How often does the plan on paper match the eventual hang in the exhibition space?

It is remarkable how accurately the design of the show matches the actual presentation! Field Guide Architecture and Design Inc. was the exhibition designer and after several rounds of design presentations (we refer to them as the 35%, 65%, 95%, 100% drawing sets), we have at the end plans and elevations that are accurate enough to place and hang objects. There are always last minute tweaks by the curator!

When it comes to information in the exhibition space, how much is too little, too much?

The million dollar question! For this exhibition, I chose to focus on groupings of objects in order to show how objects talk with each other and are part of the collection’s historic continuum. Individual label information as well as the story of each object is contained within the text panel for the grouping to emphasize that each object helps to reinforce the larger collection. Consolidating texts in the show also helps to alleviate visual clutter of many individual labels so that visitors can focus on the object and groupings.

Is there something that surprised you as you researched and put together the show?

It has been a few years since I curated a show – from idea to presentation – so it was a lot of fun to resume the curatorial role.
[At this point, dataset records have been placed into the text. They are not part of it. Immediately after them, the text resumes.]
Lemma register_inv s o d a run calloc answer mevp s' :
  mev_inv s d (OpAdd a run :: o) -> (forall p, calloc = Some p -> heap s !! p = None) ->
  add_register calloc answer a run s = Ret (mevp, s') ->
  mev_inv s' d (match mevp with Some p => OpInsert p :: o | None => o end).
Proof.
  intros I Hc E. destruct calloc as [p|]; [|injection E as <- <-; by apply drop_inv in I].
  specialize (Hc p eq_refl). pose proof (alloc_inv s o p a run d Hc I) as I1.
  unfold add_register in E. set (e := new_event a run) in *. set (s1 := s <| heap ::= <[p := e]> |>) in *.
  unfold mbind, M_bind, modify in E. fold s1 in E. unfold epoll_ctl_add in E.
  assert (Hfail : free p s1 = Ret (tt, s)).
  { unfold free, mbind, M_bind, deref, modify, s1, field_upd. destruct s. cbn.
    rewrite lookup_insert_eq. cbn in Hc.
    cbn. by rewrite delete_insert_id. }
  destruct (epoll s1 !! me_fd e) eqn:Hn.
  { change (EEXIST =? 0) with false in E. cbv beta iota in E. rewrite Hfail in E. injection E as <- <-.
    by apply drop_inv in I. }
  destruct (Z.eqb_spec answer 0) as [->|Ha].
  - change (0 =? 0) with true in E. cbv iota in E. injection E as <- <-. apply (epoll_insert_inv s1 (OpInsert p :: o) p e (mevent_kq_filter e) d); try done.
    + unfold s1. apply lookup_insert_eq.
    + rewrite elem_of_app. right. by left.
  - rewrite (proj2 (Z.eqb_neq answer 0)) in E by done. cbv beta iota in E. rewrite Hfail in E. injection E as <- <-.
    by apply drop_inv in I.
Qed.

(** The events that the three functions share: taken out of the list, marked, and
    no longer waited for. *)
Definition marked (c : Z) (e : mevent) : mevent := e <| me_state := 0 |> <| closefd := c |>.

Lemma delete_alter_same {A} (f : A -> A) p (m : gmap nat A) : delete p (alter f p m) = delete p m.
Proof.
  apply map_eq. intros q. destruct (decide (q = p)) as [->|Hq].
  - by rewrite !lookup_delete_eq.
  - by rewrite !lookup_delete_ne, lookup_alter_ne.
Qed.

Lemma delete_run b p c s e :
  p ∈ global_head s -> heap s !! p = Some e ->
  mevent_delete_event b p c s =
  (_ ← (if negb b then _ ← mevent_add_to_del_list p; mret tt else finish_event p); mret 0)
    (mkMev (alter (marked c) p (heap s)) (unlink p (global_head s)) (del_head s) (delete (me_fd e) (epoll s)) (pipe s)
       (mevent_pipefd s) (acts s)).
Proof.
  intros Hp He. unfold mevent_delete_event, delete_mark, store, delete_unregister, modify, mbind, M_bind.
  rewrite (list_remove_run p s Hp), (deref_run p e) by done. set (s1 := (s <| global_head ::= unlink p |>) <| heap ::= _ |>).
  assert (H1 : heap s1 !! p = Some (marked c e)).
  { change (heap s1) with (alter (marked c) p (heap s)). by rewrite lookup_alter_eq, He. }
  rewrite (deref_run _ _ _ H1).
  destruct (epoll_ctl_del_run (me_fd e) s1) as [r E]. change (me_fd (marked c e)) with (me_fd e). rewrite E. done.
Qed.
(* ===== verification/IvshmemBlock.v ===== *)
(** * The stand-alone block backend

    [src/virtio-ivshmem-block.c]: a block device of one queue over the shared
    mapping, with a file as disk.  The device's registers are the header of
    the mapping, [struct virtio_shmem_block]; the rings are where the guest put
    them.  A host pointer into the mapping is its offset. *)
From S2P Require Import Prelude Shmem VirtQueue VirtioCore.

(** [linux/virtio_blk.h] and [virtio_ids.h]. *)
Definition VIRTIO_BLK_T_IN := 0.
Definition VIRTIO_BLK_T_OUT := 1.
Definition VIRTIO_BLK_T_FLUSH := 4.
Definition VIRTIO_BLK_T_GET_ID := 8.
Definition VIRTIO_BLK_S_OK := 0.
Definition VIRTIO_BLK_S_IOERR := 1.
Definition VIRTIO_BLK_S_UNSUPP := 2.
Definition VIRTIO_BLK_F_SIZE_MAX := 1.
Definition VIRTIO_BLK_F_SEG_MAX := 2.
Definition VIRTIO_BLK_F_FLUSH := 9.
Definition VIRTIO_F_VERSION_1 := 32.
Definition VIRTIO_F_IOMMU_PLATFORM := 33.
Definition VIRTIO_F_ORDER_PLATFORM := 36.
Definition VIRTIO_ID_BLOCK := 2.
(** [struct virtio_blk_outhdr]: type, priority, sector. *)
Definition sizeof_outhdr := 16.

(** The globals of the program.  [image] is the content of the file, [num] and
    the three pointers are [vring]. *)
Record blkdev := mkBlkdev {
  shm : shmem_info; image : list Z;
  vr_num : Z; vr_desc : option Z; vr_avail : option Z; vr_used : option Z;
  next_idx : Z
}.
#[export] Instance blkdev_eta : Settable blkdev := fun d =>
  mkBlkdev (shm d) (image d) (vr_num d) (vr_desc d) (vr_avail d) (vr_used d) (next_idx d).

Definition ld (p : Z) (n : nat) : M blkdev Z := fun d => v ← ld_le (shm d) p n; Ret (v, d).
Definition st (p : Z) (n : nat) (v : Z) : M blkdev unit := fun d => s ← st_le (shm d) p n v; Ret (tt, d <| shm := s |>).

(** The registers, [vb->common_config]. *)
Definition reg (r : Z) : Z := HDR_common_config + r.

Definition avail_ptr : M blkdev Z := fun d => a ← VirtQueue.deref (vr_avail d); Ret (a, d).
Definition used_ptr : M blkdev Z := fun d => u ← VirtQueue.deref (vr_used d); Ret (u, d).
(** [&vring.desc[i]], and the descriptor there. *)
Definition desc_at (i : Z) : M blkdev vring_desc := fun d =>
  t ← VirtQueue.deref (vr_desc d); v ← ld_desc (shm d) (t + 16 * i); Ret (v, d).
Definition assert (b : bool) : M blkdev unit := if b then mret tt else halt ProcessExit.

(** [i % vring.num] *)
Definition ring_index (i : Z) : M blkdev Z := fun d =>
  if vr_num d =? 0 then Stop DivByZero else Ret (i mod vr_num d, d).

(** ** The file

    [limit] is how much the kernel transfers at most, negative for an error. *)
Definition pread (limit buf size offset : Z) : M blkdev Z := fun d =>
  if (limit <? 0) || (offset <? 0) then Ret (-1, d)
  else
    let bs := take (Z.to_nat (Z.min limit size)) (drop (Z.to_nat offset) (image d)) in
    if decide (bs = []) then Ret (0, d)
    else s ← st_bytes (shm d) buf bs; Ret (Z.of_nat (length bs), d <| shm := s |>).

Definition grow (n : nat) (bs : list Z) : list Z := bs ++ replicate (n - length bs) 0.

Definition pwrite (limit buf size offset : Z) : M blkdev Z := fun d =>
  if (limit <? 0) || (offset <? 0) then Ret (-1, d)
  else
    bs ← ld_bytes (shm d) buf (Z.to_nat (Z.min limit size));
    Ret (Z.of_nat (length bs),
         if decide (bs = []) then d
         else d <| image ::= fun im => splice (grow (Z.to_nat offset) im) (Z.to_nat offset) bs |>).

(** [ret == size], an [int] against a [size_t]. *)
Definition transferred (ret size : Z) : bool := u64 (s32 ret) =? size.

(** [req->sector * 512] as an offset in the file. *)
Definition sector_offset (sector : Z) : Z := s64 (u64 (sector * 512)).

(** ** The queue *)

(** The [switch] over the type of the request at [req]: the descriptor it ends at, the status
    and the bytes written for the guest. *)
Definition serve (limit : Z) (type sector : Z) (desc : vring_desc) : M blkdev (vring_desc * Z * Z) :=
  switch type
    [([VIRTIO_BLK_T_IN],
      desc ← desc_at (d_next desc);
      _ ← assert (has (d_flags desc) 1);
      ret ← pread limit (d_addr desc) (d_len desc) (sector_offset sector);
      mret (if transferred ret (d_len desc) then (desc, VIRTIO_BLK_S_OK, u32 (1 + d_len desc))
            else (desc, VIRTIO_BLK_S_IOERR, 1)));
     ([VIRTIO_BLK_T_OUT],
      desc ← desc_at (d_next desc);
      _ ← assert (has (d_flags desc) 1);
      ret ← pwrite limit (d_addr desc) (d_len desc) (sector_offset sector);
      mret (desc, if transferred ret (d_len desc) then VIRTIO_BLK_S_OK else VIRTIO_BLK_S_IOERR, 1));
     ([VIRTIO_BLK_T_FLUSH], mret (desc, if 0 <=? limit then VIRTIO_BLK_S_OK else VIRTIO_BLK_S_IOERR, 1));
     ([VIRTIO_BLK_T_GET_ID],
      desc ← desc_at (d_next desc);
      _ ← assert (has (d_flags desc) 1);
      let len := if 0 <? d_len desc then 1 else 0 in
      _ ← st (d_addr desc) (Z.to_nat len) 0;
      mret (desc, VIRTIO_BLK_S_OK, len))]
    (mret (desc, VIRTIO_BLK_S_UNSUPP, 1)).

Definition publish (idx len : Z) : M blkdev unit :=
  u ← used_ptr;
  i ← ld (u + 2) 2;
  used_idx ← ring_index i;
  _ ← st (u + 4 + 8 * used_idx) 4 idx;
  _ ← st (u + 4 + 8 * used_idx + 4) 4 len;
  i ← ld (u + 2) 2;
  _ ← st (u + 2) 2 (i + 1);
  modify (fun d => d <| next_idx ::= fun i => u16 (i + 1) |>).

(** The end of [process_queue]: the status, the used ring, the interrupt. *)
Definition finish (idx : Z) (desc : vring_desc) (status len : Z) : M blkdev Z :=
  desc ← desc_at (d_next desc);
  _ ← assert (negb (has (d_flags desc) 1));
  _ ← st (d_addr desc) 1 status;
  _ ← publish idx len;
  _ ← st HDR_queue_event 1 1;
  vector ← ld (reg VIRTIO_PCI_COMMON_Q_MSIX) 2;
  _ ← modify (fun d => d <| shm ::= fun s => notify_peer s vector |>);
  mret 1.

Definition process_queue (limit : Z) : M blkdev Z :=
  a ← avail_ptr;
  i ← ld (a + 2) 2;
  d ← get;
  if next_idx d =? i then mret 0
  else
    n ← ring_index (next_idx d);
    idx ← ld (a + 4 + 2 * n) 2;
    desc ← desc_at idx;
    _ ← assert (d_len desc =? sizeof_outhdr);
    _ ← assert (has (d_flags desc) 1);
    type ← ld (d_addr desc) 4;
    sector ← (if bool_decide (type ∈ [VIRTIO_BLK_T_IN; VIRTIO_BLK_T_OUT]) then ld (d_addr desc + 8) 8 else mret 0);
    '(desc, status, len) ← serve limit type sector desc;
    finish idx desc status len.

(** ** The registers *)

Definition device_features (select : Z) : Z :=
  if select =? 1 then
    Z.lor (Z.lor (Z.shiftl 1 (VIRTIO_F_VERSION_1 - 32)) (Z.shiftl 1 (VIRTIO_F_IOMMU_PLATFORM - 32)))
      (Z.shiftl 1 (VIRTIO_F_ORDER_PLATFORM - 32))
  else
    Z.lor (Z.lor (Z.shiftl 1 VIRTIO_BLK_F_SIZE_MAX) (Z.shiftl 1 VIRTIO_BLK_F_SEG_MAX)) (Z.shiftl 1 VIRTIO_BLK_F_FLUSH).

(** An address in two registers. *)
Definition ld_addr (lo hi : Z) : M blkdev Z :=
  l ← ld (reg lo) 4; h ← ld (reg hi) 4; mret (u64 (l + Z.shiftl h 32)).

Definition enable_queue : M blkdev unit :=
  enable ← ld (reg VIRTIO_PCI_COMMON_Q_ENABLE) 2;
  if enable =? 0 then mret tt
  else
    n ← ld (reg VIRTIO_PCI_COMMON_Q_SIZE) 2;
    d ← ld_addr VIRTIO_PCI_COMMON_Q_DESCLO VIRTIO_PCI_COMMON_Q_DESCHI;
    a ← ld_addr VIRTIO_PCI_COMMON_Q_AVAILLO VIRTIO_PCI_COMMON_Q_AVAILHI;
    u ← ld_addr VIRTIO_PCI_COMMON_Q_USEDLO VIRTIO_PCI_COMMON_Q_USEDHI;
    modify (fun s => s <| vr_num := n |> <| vr_desc := Some d |> <| vr_avail := Some a |> <| vr_used := Some u |>
                       <| next_idx := 0 |>).

(** The other registers are only printed. *)
Definition process_write_transaction : M blkdev Z :=
  offset ← ld HDR_write_offset 2;
  if offset =? 0 then mret 0
  else
    _ ← switch offset
          [([reg VIRTIO_PCI_COMMON_DFSELECT],
            select ← ld (reg VIRTIO_PCI_COMMON_DFSELECT) 4;
            st (reg VIRTIO_PCI_COMMON_DF) 4 (device_features select));
           ([reg VIRTIO_PCI_COMMON_Q_SELECT], st (reg VIRTIO_PCI_COMMON_Q_SIZE) 2 8);
           ([reg VIRTIO_PCI_COMMON_Q_ENABLE], enable_queue)]
          (mret tt);
    _ ← st HDR_write_transaction 4 0;
    mret 1.

(** ** The program *)

(** The header as the program starts with it.  [sizeof_vb] is the size of the
    structure, which depends on the kernel's headers; [size_max] is computed from
    a variable that nothing has set. *)
Definition init_device (sizeof_vb : nat) (st_size size_max : Z) : M blkdev unit :=
  _ ← (fun d => s ← st_bytes (shm d) 0 (replicate sizeof_vb 0); Ret (tt, d <| shm := s |>));
  _ ← st HDR_revision 4 1;
  _ ← st HDR_size 4 (Z.of_nat sizeof_vb);
  _ ← st HDR_device_id 4 VIRTIO_ID_BLOCK;
  _ ← st HDR_vendor_id 4 0;
  _ ← st (reg VIRTIO_PCI_COMMON_Q_SIZE) 2 8;
  _ ← st HDR_config 8 (Z.quot st_size 512);
  _ ← st (HDR_config + 8) 4 size_max;
  st (HDR_config + 12) 4 1.

(** A round of the loop: whether anything happened; otherwise it waits. *)
Definition main_round (limit : Z) : M blkdev bool :=
  event ← process_write_transaction;
  status ← ld (reg VIRTIO_PCI_COMMON_STATUS) 1;
  if status =? 0xf then more ← process_queue limit; mret (negb (Z.lor event more =? 0))
  else mret (negb (event =? 0)).

(** ** Memory *)

Definition apart (p n q k : Z) : Prop := p + n <= q \/ q + k <= p.

Lemma st_run p n v d :
  0 <= p -> p + Z.of_nat n <= mem_size (shm d) ->
  exists s, st_le (shm d) p n v = Ret s /\ mem_size s = mem_size (shm d) /\ st p n v d = Ret (tt, d <| shm := s |>).
Proof.
  intros H0 H1. destruct (st_bytes_returns (shm d) p (le_encode n v)) as [s E]; [done|by rewrite length_le_encode|].
  exists s. split; [done|]. split; [by apply st_bytes_ret in E as (_ & _ & ->)|].
  unfold st, st_le. by rewrite E.
Qed.

Lemma st_le_regs s p n v s' : st_le s p n v = Ret s' -> peer_id s' = peer_id s /\ doorbell s' = doorbell s.
Proof. by intros (_ & _ & ->)%st_bytes_ret. Qed.

Lemma ld_run p n v d : ld_le (shm d) p n = Ret v -> ld p n d = Ret (v, d).
Proof. intros H. unfold ld. by rewrite H. Qed.

Lemma ld_desc_ext s s' p : ld_bytes s' p 16 = ld_bytes s p 16 -> ld_desc s' p = ld_desc s p.
Proof. intros H. unfold ld_desc. by rewrite H. Qed.

Lemma st_le_disjoint s p n v s' q k :
  st_le s p n v = Ret s' -> apart p (Z.of_nat n) q (Z.of_nat k) -> ld_bytes s' q k = ld_bytes s q k.
Proof. intros H Ha. apply (ld_st_disjoint _ _ _ _ q k) in H; [done|]. rewrite length_le_encode. unfold apart in Ha. lia. Qed.

(** ** The end of a request *)

Section Finish.
Context (d : blkdev) (t u : Z) (desc sd : vring_desc) (ui : Z).
Context (Ht : vr_desc d = Some t) (Hu : vr_used d = Some u) (Hnum : 0 < vr_num d).
Context (Hsd : ld_desc (shm d) (t + 16 * d_next desc) = Ret sd) (Hlast : has (d_flags sd) 1 = false).
Context (Hui : ld_le (shm d) (u + 2) 2 = Ret ui).
Context (Hs0 : 0 <= d_addr sd) (Hs1 : d_addr sd + 1 <= mem_size (shm d)).
Context (Hu0 : 0 <= u) (Hu1 : u + 4 + 8 * vr_num d <= mem_size (shm d)) (Hh : HDR_config <= mem_size (shm d)).
Context (Hsu : apart (d_addr sd) 1 u (4 + 8 * vr_num d)) (Hsh : apart (d_addr sd) 1 0 HDR_config).
Context (Huh : apart u (4 + 8 * vr_num d) 0 HDR_config).

Let slot := u + 4 + 8 * (ui mod vr_num d).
What I was so excited about and in the end somewhat surprised by, was how many versions of this show the museum could do! There are so many works that could have been selected, and the museum looks forward to prioritizing collection exhibitions in the future.

What do you want visitors to experience in the exhibition?

I would like visitors to come away with an understanding about the breadth and beauty of our collection and the expansiveness of design.